<<<<

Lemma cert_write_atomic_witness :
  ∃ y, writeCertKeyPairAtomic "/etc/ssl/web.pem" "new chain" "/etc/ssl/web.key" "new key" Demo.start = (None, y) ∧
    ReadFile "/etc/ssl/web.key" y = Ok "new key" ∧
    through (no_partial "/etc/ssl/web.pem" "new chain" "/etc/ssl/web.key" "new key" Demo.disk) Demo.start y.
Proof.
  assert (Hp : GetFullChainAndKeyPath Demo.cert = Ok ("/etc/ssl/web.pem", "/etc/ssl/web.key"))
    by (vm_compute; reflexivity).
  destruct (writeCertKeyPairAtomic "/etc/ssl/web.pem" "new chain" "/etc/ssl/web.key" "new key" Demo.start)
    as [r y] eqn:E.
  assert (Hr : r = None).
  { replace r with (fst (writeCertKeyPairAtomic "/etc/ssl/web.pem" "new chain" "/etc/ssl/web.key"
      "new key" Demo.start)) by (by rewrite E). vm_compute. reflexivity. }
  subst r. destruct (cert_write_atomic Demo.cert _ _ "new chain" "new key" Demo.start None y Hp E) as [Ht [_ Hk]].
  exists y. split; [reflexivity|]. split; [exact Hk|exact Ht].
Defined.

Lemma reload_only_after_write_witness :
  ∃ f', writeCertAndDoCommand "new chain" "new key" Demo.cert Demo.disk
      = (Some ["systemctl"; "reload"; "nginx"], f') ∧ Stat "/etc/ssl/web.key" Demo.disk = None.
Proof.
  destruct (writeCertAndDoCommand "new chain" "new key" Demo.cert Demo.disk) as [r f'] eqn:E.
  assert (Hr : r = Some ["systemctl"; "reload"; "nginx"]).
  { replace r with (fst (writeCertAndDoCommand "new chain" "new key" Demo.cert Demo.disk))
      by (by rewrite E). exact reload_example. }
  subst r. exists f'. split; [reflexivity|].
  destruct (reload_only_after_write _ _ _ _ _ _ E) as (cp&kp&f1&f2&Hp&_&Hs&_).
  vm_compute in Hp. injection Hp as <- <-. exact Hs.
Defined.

>>>>

◆ WHAT NEEDS TO BE DONE:
Wherever the word "subst" appears in a line of the records, count that line. Say how many there are, with no other words.

◆ YOUR RESPONSE:
2